Las comunidades que muy lentamente emergían de la oscuridad y de la persecución, trataban de convencer a la sociedad cristiana con que se hallaban en relación, de las ventajas que para ella significaba n su presencia, recurriendo a dos argumentos: la utilidad de su colaboración y los beneficios que proporcionaba la libertad religiosa. A este último se inclinaban las sectas protestantes, que se iban fragmentando. En 1638 se imprimió en Venecia un libro de R. Simjá Luzzato, Ensayo sobre los judíos venecianos, explicando estos aspectos a los católicos.
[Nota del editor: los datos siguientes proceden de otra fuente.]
(* ===== verification/Conformance.v ===== *)
(** * The repository's tests

    Every unit test of the sources and the end-to-end test of the proxy, as executable
    definitions on the model: the inputs and the assertions are the ones of the test,
    [unwrap] and a failed assertion end it. (The test that opens a TLS connection is in
    [MtlsTest].) That the tests pass
    ([repository_tests_pass]) checks the definitions of the other files against what the
    authors of the code expect of it.

    The tests read JSON, YAML and protobuf bytes with the libraries the code uses. Those
    stay parameters here; what is assumed of them is how they read the very inputs of
    the tests. *)

From S2P Require Import Prelude RustString Net Config Identity ProxyState Http Mtls Server.
From S2P Require Import XdsProto XdsConvert AdsState Source App MtlsTest.

(** ** crates/core *)

Definition detects_listener_conflict : test :=
  bind ← parse_socket_addr_v4 "0.0.0.0:80";
  let cfg := {|
    rc_version := "test";
    rc_listeners := [
      {| l_name := "http"; l_bind := bind; l_protocol := Http; l_virtual_hosts := [];
         l_tls_secret := None |};
      {| l_name := "https"; l_bind := bind; l_protocol := Https; l_virtual_hosts := [];
         l_tls_secret := Some "secret" |}];
    rc_clusters := []; rc_secrets := [] |} in
  assert (is_err (validate cfg)).

Definition validates_missing_weighted_cluster_references : test :=
  bind ← parse_socket_addr_v4 "0.0.0.0:80";
  let cfg := {|
    rc_version := "test";
    rc_listeners := [
      {| l_name := "http"; l_bind := bind; l_protocol := Http;
         l_virtual_hosts := [
           {| vh_name := "wildcard"; vh_domains := ["*"];
              vh_routes := [
                {| r_name := "missing";
                   r_matches := [{| rm_path := Prefix "/"; rm_headers := [] |}];
                   r_weighted_clusters := [{| wc_name := "missing-cluster"; wc_weight := 100 |}] |}]
           |}];
         l_tls_secret := None |}];
    rc_clusters := []; rc_secrets := [] |} in
  conflicts ← unwrap_err (validate cfg);
  first ← conflicts !! 0%nat;
  assert_eq (cc_kind first) "missing-cluster".

Definition routes_by_host_path_and_header_match : test :=
  bind ← parse_socket_addr_v4 "0.0.0.0:80";
  let cfg := {|
    rc_version := "test";
    rc_listeners := [
      {| l_name := "http"; l_bind := bind; l_protocol := Http;
         l_virtual_hosts := [
           {| vh_name := "example"; vh_domains := ["*.example.com"];
              vh_routes := [
                {| r_name := "admin";
                   r_matches := [
                     {| rm_path := Exact "/admin";
                        rm_headers := [{| hm_name := "x-env"; hm_value := "prod" |}] |}];
                   r_weighted_clusters := [{| wc_name := "admin"; wc_weight := 100 |}] |};
                {| r_name := "default";
                   r_matches := [{| rm_path := Prefix "/"; rm_headers := [] |}];
                   r_weighted_clusters := [{| wc_name := "default"; wc_weight := 100 |}] |}] |}];
         l_tls_secret := None |}];
    rc_clusters := [
      {| c_name := "admin"; c_endpoints := []; c_tls := None |};
      {| c_name := "default"; c_endpoints := []; c_tls := None |}];
    rc_secrets := [] |} in
  let headers := [("x-env", "prod")] in
  route ← unwrap (route_for cfg HTTP_LISTENER_PORT
    {| mi_host := "api.example.com"; mi_path := "/admin"; mi_headers := headers |});
  _ ← assert_eq (r_name route) "admin";
  route ← unwrap (route_for cfg HTTP_LISTENER_PORT
    {| mi_host := "api.example.com"; mi_path := "/users"; mi_headers := [] |});
  _ ← assert_eq (r_name route) "default";
  assert (is_err (route_for cfg HTTP_LISTENER_PORT
    {| mi_host := "api.other.test"; mi_path := "/users"; mi_headers := [] |})).

Definition builds_dubbo_router_node_id : test :=
  let id := {|
    id_pod_name := "dxgate-abc"; id_namespace := "dubbo-system"; id_pod_ip := "10.0.0.10";
    id_node_name := Some "node-a"; id_cluster_id := DEFAULT_CLUSTER_ID;
    id_dns_domain := DEFAULT_DNS_DOMAIN |} in
  assert_eq (node_id id)
    "router~10.0.0.10~dxgate-abc.dubbo-system~dubbo-system.svc.cluster.local".

(** ** crates/proxy/src/state.rs *)

Definition valid_config (version : string) : option RuntimeConfig :=
  bind ← parse_socket_addr_v4 "0.0.0.0:80";
  Some {|
    rc_version := version;
    rc_listeners := [
      {| l_name := "http"; l_bind := bind; l_protocol := Http;
         l_virtual_hosts := [
           {| vh_name := "wildcard"; vh_domains := ["*"];
              vh_routes := [
                {| r_name := "default";
                   r_matches := [{| rm_path := Prefix "/"; rm_headers := [] |}];
                   r_weighted_clusters := [{| wc_name := "backend"; wc_weight := 100 |}] |}] |}];
         l_tls_secret := None |}];
    rc_clusters := [
      {| c_name := "backend";
         c_endpoints := [{| ep_address := "127.0.0.1"; ep_port := 8080; ep_healthy := true;
                            ep_node_name := None |}];
         c_tls := None |}];
    rc_secrets := [] |}.

(** [invalid.clusters.clear()]. *)
Definition clear_clusters (cfg : RuntimeConfig) : RuntimeConfig :=
  {| rc_version := rc_version cfg; rc_listeners := rc_listeners cfg; rc_clusters := [];
     rc_secrets := rc_secrets cfg |}.

Definition apply_config_updates_readiness_and_conflicts : test :=
  let state := new_state (empty_config "bootstrap") in
  ok ← valid_config "ok";
  let '(r, state) := apply_config ok state in
  _ ← unwrap r;
  let rd := readiness state in
  _ ← assert (rd_ready rd);
  _ ← assert_eq (rd_version rd) "ok";
  _ ← assert_eq (rd_conflicts rd) [];
  invalid ← clear_clusters <$> valid_config "bad";
  let '(r, state) := apply_config invalid state in
  conflicts ← unwrap_err r;
  let rd := readiness state in
  _ ← assert (negb (rd_ready rd));
  _ ← assert_eq (rd_conflicts rd) conflicts;
  first ← rd_conflicts rd !! 0%nat;
  assert_eq (cc_kind first) "missing-cluster".

(** [n] turns of the loop that picks a cluster, with overflow checks as in a test
    build. *)
Fixpoint picked_names (n : nat) (clusters : list WeightedCluster) (state : Inner)
    : option (list string) :=
  match n with
  | O => Some []
  | S n' =>
      let '(picked, state) := pick_cluster true clusters state in
      w ← returned picked ≫= id;
      names ← picked_names n' clusters state;
      Some (wc_name w :: names)
  end.

Definition weighted_cluster_picker_is_deterministic : test :=
  let state := new_state (empty_config "test") in
  let clusters := [{| wc_name := "a"; wc_weight := 2 |}; {| wc_name := "b"; wc_weight := 1 |}] in
  names ← picked_names 6 clusters state;
  assert_eq names ["a"; "a"; "b"; "a"; "a"; "b"].

Definition endpoint_picker_skips_unhealthy_endpoints : test :=
  let state := new_state (empty_config "test") in
  let endpoints := [
    {| ep_address := "10.0.0.1"; ep_port := 8080; ep_healthy := false; ep_node_name := None |};
    {| ep_address := "10.0.0.2"; ep_port := 8080; ep_healthy := true; ep_node_name := None |}] in
  let '(picked, state) := pick_endpoint "backend" endpoints state in
  endpoint ← returned picked ≫= unwrap;
  _ ← assert_eq (ep_address endpoint) "10.0.0.2";
  let unhealthy := [
    {| ep_address := "10.0.0.3"; ep_port := 8080; ep_healthy := false; ep_node_name := None |}] in
  let '(picked, _) := pick_endpoint "backend" unhealthy state in
  r ← returned picked;
  assert (is_err r).

(** ** crates/proxy/src/server.rs *)

Definition mtls_cache_key_tracks_provider_and_alpn : test :=
  let tls := {|
    tls_sni := Some "nginx.app.svc.cluster.local"; tls_certificate_provider := Some "workload";
    tls_validation_provider := Some "roots"; tls_alpn_protocols := ["h2"; "http/1.1"] |} in
  assert_eq (mtls_cache_key tls) "nginx.app.svc.cluster.local|workload|roots|h2,http/1.1".

(** A quoted string in a JSON text, and a line. *)
Definition quoted (s : string) : string := String "034" (s +:+ String "034" "").
Definition line (s : string) : string := s +:+ String "010" "".

Definition grpc_bootstrap_json : string :=
  line "{"
  +:+ line ("              " +:+ quoted "certificate_providers" +:+ ": {")
  +:+ line ("                " +:+ quoted "default" +:+ ": {")
  +:+ line ("                  " +:+ quoted "plugin_name" +:+ ": " +:+ quoted "file_watcher" +:+ ",")
  +:+ line ("                  " +:+ quoted "config" +:+ ": {")
  +:+ line ("                    " +:+ quoted "certificate_file" +:+ ": "
            +:+ quoted "/etc/dubbo/proxy/cert-chain.pem" +:+ ",")
  +:+ line ("                    " +:+ quoted "private_key_file" +:+ ": "
            +:+ quoted "/etc/dubbo/proxy/key.pem" +:+ ",")
  +:+ line ("                    " +:+ quoted "ca_certificate_file" +:+ ": "
            +:+ quoted "/etc/dubbo/proxy/root-cert.pem")
  +:+ line "                  }"
  +:+ line "                }"
  +:+ line "              }"
  +:+ "            }".

(** [from_str] is [serde_json]'s, at [GrpcBootstrap]. *)
Definition parses_grpc_xds_bootstrap_file_watcher_provider
    (from_str : string → result GrpcBootstrap string) : test :=
  bootstrap ← unwrap (from_str grpc_bootstrap_json);
  prov ← unwrap (provider bootstrap "default");
  cert ← unwrap (required_path prov "certificate_file" "default");
  _ ← assert_eq cert "/etc/dubbo/proxy/cert-chain.pem";
  key ← unwrap (required_path prov "private_key_file" "default");
  _ ← assert_eq key "/etc/dubbo/proxy/key.pem";
  ca ← unwrap (required_path prov "ca_certificate_file" "default");
  assert_eq ca "/etc/dubbo/proxy/root-cert.pem".

(** ** crates/app *)

Definition base_args : option Args :=
  http ← parse_socket_addr_v4 "0.0.0.0:80";
  admin ← parse_socket_addr_v4 "0.0.0.0:15021";
  Some {|
    a_xds_address := "http://old:15012"; a_http_addr := http; a_admin_addr := admin;
    a_static_config := None; a_bootstrap := Some "/etc/dxgate/bootstrap.json";
    a_listener_names := []; a_pod_name := "dxgate"; a_namespace := "dubbo-system";
    a_pod_ip := "127.0.0.1"; a_node_name := None; a_cluster_id := "old-cluster";
    a_dns_domain := "cluster.local" |}.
El judaísmo era un viejo monumento y debía ser conservado y cuidado. Como carece de reino, no puede llevarse fuera las ganancias que produce como hacen los extranjeros. Ningún peligro puede venir de una comunidad que carece de poder político. Prosperan, atraen capitales y viven con la nostalgia de Jerusalem.
Los rabinos insistían ahora cerca de sus propios educandos en el valor absoluto de la Misná; sin el conocimiento adecuado del texto verdadero no era posible entrar en el Talmud. Para ello era importante que poseyesen también un adecuado conocimiento de la Historia. En 1592 se publicó la primera gran Crónica, Sémaj David. Su autor, discípulo de Isserles y de Bezazel, había escogido este título, «Vástago de David», para vincular al judaísmo europeo con sus raíces en la Tierra de Israel.